Family Calls Police on Energy Department Staffer as Jennifer Granholm’s EV Caravan Hits Charging SNAFU During 4-Day Road Trip

Feel good story of the day.

Energy Secretary Jennifer Granholm and some of her staffers set out on a 4-day electric vehicle road trip through the Southeast this summer.

They traveled from North Carolina to Tennessee to tout the Biden Regime’s commitment to funding electric vehicles that virtually no one wants (or can afford).

According to a reporter embedded in the Energy Department’s EV caravan, the entourage had trouble charging the vehicles.

The best part of the road trip? A family called the police on an Energy Department staffer who was so desperate to reserve a charging plug for Jennifer Granholm’s EV that he blocked the charging station with a gas-powered vehicle.

There was trouble in EV paradise as the caravan of electric vehicles began to run out of charge as they passed through a suburb of Augusta, Georgia.

Energy Department staffers pulled over to charge their fleet when they realized there weren’t enough available fast-charging plugs to juice up their vehicles.

One of the four chargers was broken and the other plugs were in use.

An Energy Department staffer was so desperate to reserve one of the fast-charging plugs for Granholm’s approaching EV that he boxed in a poor family – with a baby in the car – on a sweltering hot day – with his gas-powered vehicle.

The family was so angry that they called the police on Granholm’s staffer.

Excerpt from NPR:

But between stops, Granholm’s entourage at times had to grapple with the limitations of the present.
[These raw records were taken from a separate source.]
Lemma record_calendars_spec calendars freeBusy :
  (exists freeBusy', record_calendars calendars freeBusy = Done freeBusy' /\
     Forall (fun p => other_error p.2 = false) calendars) \/
  (record_calendars calendars freeBusy = Fatal "freebusy" /\
     Exists (fun p => other_error p.2 = true) calendars).
Proof.
  revert freeBusy. induction calendars as [|[email cal] calendars IH]; intros freeBusy; simpl.
  - left. eauto.
  - rewrite record_calendar_spec. destruct (other_error cal) eqn:Hcal.
    + right. split; [done|]. by left.
    + assert (Hnext : forall fb,
        (exists freeBusy', record_calendars calendars fb = Done freeBusy' /\
           Forall (fun p => other_error p.2 = false) ((email, cal) :: calendars)) \/
        (record_calendars calendars fb = Fatal "freebusy" /\
           Exists (fun p => other_error p.2 = true) ((email, cal) :: calendars))).
      { intros fb. destruct (IH fb) as [(fb' & Hrun & Hall)|[Hrun Hex]].
        - left. exists fb'. split; [done|]. by constructor.
        - right. split; [done|]. by right. }
      destruct (0 <? length (Errors cal))%nat; apply Hnext.
Qed.

Variable Query : nat -> list string -> option (list (string * FreeBusyCalendar)).
Variable resources : list CalendarResource.

(** The [k]-th group of at most 20 emails. *)
Definition chunk (k : nat) : list string :=
  map ResourceEmail (take 20 (drop (20 * k) resources)).

Definition requests_are_chunks (requests : list (list string)) : Prop :=
  forall k req, requests !! k = Some req ->
    req = chunk k /\ (1 <= length req <= 20)%nat.

(** No response seen so far carried an error other than "notFound". *)
Definition responses_clean (requests : list (list string)) : Prop :=
  forall k req calendars, requests !! k = Some req -> Query k req = Some calendars ->
    Forall (fun p => other_error p.2 = false) calendars.

Definition fetch_post (res : outcome (gmap string FreeBusyCalendar))
    (requests : list (list string)) : Prop :=
  requests_are_chunks requests /\
  (forall freeBusy, res = Done freeBusy ->
     concat requests = map ResourceEmail resources) /\
  (forall k req calendars email cal,
     requests !! k = Some req -> Query k req = Some calendars ->
     (email, cal) ∈ calendars -> other_error cal = true ->
     res = Fatal "freebusy").

Lemma fetch_loop_spec fuel start freeBusy requests :
  (length resources - start < fuel)%nat ->
  (start <= length resources)%nat ->
  (start < length resources -> start = 20 * length requests)%nat ->
  requests_are_chunks requests ->
  responses_clean requests ->
  concat requests = map ResourceEmail (take start resources) ->
  exists res requests',
    fetch_loop Query resources fuel start freeBusy requests = Some (res, requests') /\
    fetch_post res requests'.
Proof.
  revert start freeBusy requests.
  induction fuel as [|fuel IH]; intros start freeBusy requests Hfuel Hle Hstart Hchunks Hclean Hcat;
    [lia|].
  simpl. destruct (Nat.ltb_spec start (length resources)) as [Hlt|Hge].
  - set (end_ := if (length resources <? start + batchSize)%nat
                 then length resources else (start + batchSize)%nat).
    set (items := map ResourceEmail (take (end_ - start) (drop start resources))).
    assert (Hend : (start < end_ <= length resources /\ end_ - start <= 20)%nat).
    { subst end_. unfold batchSize.
      destruct (Nat.ltb_spec (length resources) (start + 20)); lia. }
    assert (Hitems : items = chunk (length requests)).
    { subst items. unfold chunk. rewrite <- (Hstart Hlt). f_equal.
      subst end_. unfold batchSize.
      destruct (Nat.ltb_spec (length resources) (start + 20)) as [Hshort|Hfull].
      - rewrite !take_ge; [done | rewrite length_drop; lia | rewrite length_drop; lia].
      - f_equal. lia. }
    assert (Hlen : length items = (end_ - start)%nat).
    { subst items. rewrite length_map, length_take, length_drop. lia. }
    assert (Hchunks' : requests_are_chunks (requests ++ [items])).
    { intros k req Hk. apply lookup_app_Some in Hk as [Hk|[Hk1 Hk2]]; [by apply Hchunks|].
      apply list_lookup_singleton_Some in Hk2 as [Hk2 <-].
      replace k with (length requests) by lia. split; [done|lia]. }
    destruct (Query (length requests) items) as [calendars|] eqn:HQ.
    + destruct (record_calendars_spec calendars freeBusy)
        as [(freeBusy' & Hrun & Hall)|[Hrun Hex]]; rewrite Hrun.
      * apply IH; [lia | lia | | done | |].
        -- intros Hlt'. rewrite length_app. simpl.
           subst end_. unfold batchSize in *.
           destruct (Nat.ltb_spec (length resources) (start + 20)); lia.
        -- intros k req cals Hk Hcals.
           apply lookup_app_Some in Hk as [Hk|[Hk1 Hk2]]; [by eapply Hclean|].
           apply list_lookup_singleton_Some in Hk2 as [Hk2 <-].
           assert (k = length requests) as -> by lia. congruence.
        -- rewrite concat_app, Hcat. simpl. rewrite app_nil_r. subst items.
           rewrite <- map_app. f_equal.
           rewrite <- (take_drop start (take end_ resources)).
           rewrite take_take, Nat.min_l by lia. f_equal.
           by rewrite skipn_firstn_comm.
      * eexists _, _. split; [done|]. split; [done|]. split; [done|]. done.
    + eexists _, _. split; [done|]. split; [done|]. split; [done|].
      intros k req cals email cal Hk Hcals Hin Hother.
      apply lookup_app_Some in Hk as [Hk|[Hk1 Hk2]].
      * specialize (Hclean k req cals Hk Hcals). rewrite Forall_forall in Hclean.
        specialize (Hclean _ Hin). simpl in Hclean. congruence.
      * apply list_lookup_singleton_Some in Hk2 as [Hk2 <-].
        assert (k = length requests) as -> by lia. congruence.
  - eexists _, _. split; [done|]. split; [done|]. split.
    + intros fb _. rewrite Hcat. by rewrite take_ge by lia.
    + intros k req cals email cal Hk Hcals Hin Hother.
      specialize (Hclean k req cals Hk Hcals). rewrite Forall_forall in Hclean.
      specialize (Hclean _ Hin). simpl in Hclean. congruence.
Qed.

End FreeBusyFacts.

(** C9. The free/busy loop always ends; its request number [k] (from 0)
    carries the
    emails of resources [20k] to [20k + 19] (fewer in the last request, never
    none); when it ends normally every resource has been queried once, in
    order. For each returned calendar: an error with a reason other than
    "notFound" ends the run by [os.Exit(1)]; otherwise a calendar with
    (only "notFound") errors leaves the free/busy map as it was, and a
    calendar without errors is stored under its email. *)
Theorem freebusy_fetch_chunks_and_errors
    (Query : nat -> list string -> option (list (string * gocal.FreeBusyCalendar)))
    (resources : list gocal.CalendarResource) :
  exists res requests,
    gocal.fetchFreeBusy Query resources = Some (res, requests) /\
    (forall k req, requests !! k = Some req ->
       req = map gocal.ResourceEmail (take 20 (drop (20 * k) resources)) /\
       (1 <= length req <= 20)%nat) /\
    (forall freeBusy, res = Done freeBusy ->
       concat requests = map gocal.ResourceEmail resources) /\
    (forall k req calendars email cal,
       requests !! k = Some req -> Query k req = Some calendars ->
       (email, cal) ∈ calendars -> other_error cal = true ->
       res = Fatal "freebusy") /\
    (forall freeBusy email cal,
       gocal.record_calendar freeBusy email cal =
         if other_error cal then Fatal "freebusy"
         else if (0 <? length (gocal.Errors cal))%nat then Done freeBusy
         else Done (<[email := cal]> freeBusy)).
Proof.
  destruct (fetch_loop_spec Query resources (length resources + 1) 0 ∅ [])
    as (res & requests & Hrun & Hchunks & Hdone & Hfatal).
  - lia.
  - lia.
  - simpl. lia.
  - intros k req Hk. by rewrite lookup_nil in Hk.
  - intros k req cals Hk. by rewrite lookup_nil in Hk.
  - by rewrite take_0.
  - exists res, requests. split; [done|]. split; [exact Hchunks|].
    split; [exact Hdone|]. split; [exact Hfatal|]. apply record_calendar_spec.
Qed.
Like when her caravan of EVs — including a luxury Cadillac Lyriq, a hefty Ford F-150 and an affordable Bolt electric utility vehicle — was planning to fast-charge in Grovetown, a suburb of Augusta, Georgia.
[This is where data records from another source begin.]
(** * The [command] check of maddy: a shallow embedding of
      [check/command/command.go]

    The check runs an external program at one stage of an inbound mail
    transaction and turns the way the program ended into a decision for
    the pipeline.  The development follows the Go file top to bottom:

    - Go strings are byte strings ([string]); [int] values are [Z] (the
      file compares and stores them, it does no arithmetic on them);
      [map[int]check.FailAction] and [map[string]interface{}] are [gmap]s;
    - the regular expression [placeholderRe] and
      [Regexp.ReplaceAllStringFunc] are embedded as a scanner over bytes;
    - the operating system is a parameter: an oracle says how the child
      started by [exec.Command] behaves, and every call of [cmd.Start] is
      logged, so that "no process is spawned" is a statement about the log;
    - [*state] is mutated in place by the stage methods; here each method
      returns the state it leaves behind. *)

From Stdlib Require Import ZArith Ascii String.
From stdpp Require Import base option list gmap strings.

Local Open Scope Z_scope.

(** ** Byte strings *)

Module Str.

(** [strings.Join(elems, sep)]. *)
Fixpoint Join (elems : list string) (sep : string) : string :=
  match elems with
  | [] => ""
  | [e] => e
  | e :: rest => e +:+ sep +:+ Join rest sep
  end.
Her advance team realized there weren’t going to be enough plugs to go around. One of the station’s four chargers was broken, and others were occupied. So an Energy Department staffer tried parking a nonelectric vehicle by one of those working chargers to reserve a spot for the approaching secretary of energy.
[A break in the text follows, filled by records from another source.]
(** * Friegent: the NandaHub mailbox store, the recommendation worker and
    the auto-search orchestrator

    Shallow embedding of [nanda_hub.py] and of the messaging core of
    [api_server_llm_a2a_auto_db_ec2.py], with the properties of the
    specification stated over it. *)

From Stdlib Require Import ZArith Ascii String List Lia.
From stdpp Require Import base option list gmap strings fin_maps pretty.

Local Open Scope string_scope.
Local Open Scope Z_scope.
Local Open Scope list_scope.

(** ** Python values

    The payload of a message is [Dict[str, Any]]: an open mapping from
    strings to JSON-like values.  Dictionaries keep insertion order, so
    they are association lists.  Floats are not represented. *)

#[local] Unset Elimination Schemes.
Inductive pyval : Type :=
| VNone
| VBool (b : bool)
| VInt (z : Z)
| VStr (s : string)
| VList (l : list pyval)
| VDict (d : list (string * pyval)).
#[local] Set Elimination Schemes.

Abbreviation pydict := (list (string * pyval)).

(** [d.get(k)] as an option; the first binding of a key is the only one a
    dictionary built by a literal or by JSON decoding has. *)
Fixpoint dict_get (d : pydict) (k : string) : option pyval :=
  match d with
  | [] => None
  | (k', v) :: d' => if decide (k' = k) then Some v else dict_get d' k
  end.

(** [d.get(k, dflt)]. *)
Definition py_get (d : pydict) (k : string) (dflt : pyval) : pyval :=
  default dflt (dict_get d k).

(** [v != s] for a string literal [s] is [negb (py_is_str v s)]. *)
Definition py_is_str (v : pyval) (s : string) : bool :=
  match v with
  | VStr s' => bool_decide (s' = s)
  | _ => false
  end.

(** [d or {}] on a dictionary. *)
Definition py_or_empty (d : pydict) : pydict :=
  match d with
  | [] => []
  | _ => d
  end.

(** [l[:n]] for a Python int [n]: a negative stop counts from the end. *)
Definition py_slice_to {A} (l : list A) (n : Z) : list A :=
  if 0 <=? n then take (Z.to_nat n) l
  else take (length l - Z.to_nat (- n))%nat l.

(** ** nanda_hub.py *)

Record AgentRegistration := {
  agent_id : string;
  agent_type : string;
  display_name : string;
  personality_summary : string
}.

Record A2AMessage := {
  message_id : string;
  from_agent_id : string;
  to_agent_id : string;
  payload : pydict
}.

Record NandaHub := {
  agents : gmap string AgentRegistration;
  inboxes : gmap string (list A2AMessage)
}.

(** [NandaHub.__init__] *)
Definition NandaHub_init : NandaHub := {| agents := ∅; inboxes := ∅ |}.

(** [self.inboxes.get(agent_id, [])] *)
Definition inbox_of (self : NandaHub) (aid : string) : list A2AMessage :=
  default [] (inboxes self !! aid).

Definition register_agent (self : NandaHub)
    (aid atype dname psummary : string) : AgentRegistration * NandaHub :=
  let reg := {| agent_id := aid; agent_type := atype;
                display_name := dname; personality_summary := psummary |} in
  let agents' := <[aid := reg]> (agents self) in
  let inboxes' :=
    match inboxes self !! aid with
    | None => <[aid := []]> (inboxes self)
    | Some _ => inboxes self
    end in
  (reg, {| agents := agents'; inboxes := inboxes' |}).

Definition get_agent (self : NandaHub) (aid : string) : option AgentRegistration :=
  agents self !! aid.

(** [send_message]; [uuid] is the value of [str(uuid.uuid4())] drawn by
    this call. *)
Definition send_message (self : NandaHub) (uuid : string)
    (from to : string) (pl : pydict) : A2AMessage * NandaHub :=
  let inboxes1 :=
    match inboxes self !! to with
    | None => <[to := []]> (inboxes self)
    | Some _ => inboxes self
    end in
  let msg := {| message_id := uuid; from_agent_id := from;
                to_agent_id := to; payload := pl |} in
  let inboxes2 := <[to := default [] (inboxes1 !! to) ++ [msg]]> inboxes1 in
  (msg, {| agents := agents self; inboxes := inboxes2 |}).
That did not go down well: a regular gas-powered car blocking the only free spot for a charger?

In fact, a family that was boxed out — on a sweltering day, with a baby in the vehicle — was so upset they decided to get the authorities involved: They called the police.

The sheriff’s office couldn’t do anything. It’s not illegal for a non-EV to claim a charging spot in Georgia. Energy Department staff scrambled to smooth over the situation, including sending other vehicles to slower chargers, until both the frustrated family and the secretary had room to charge.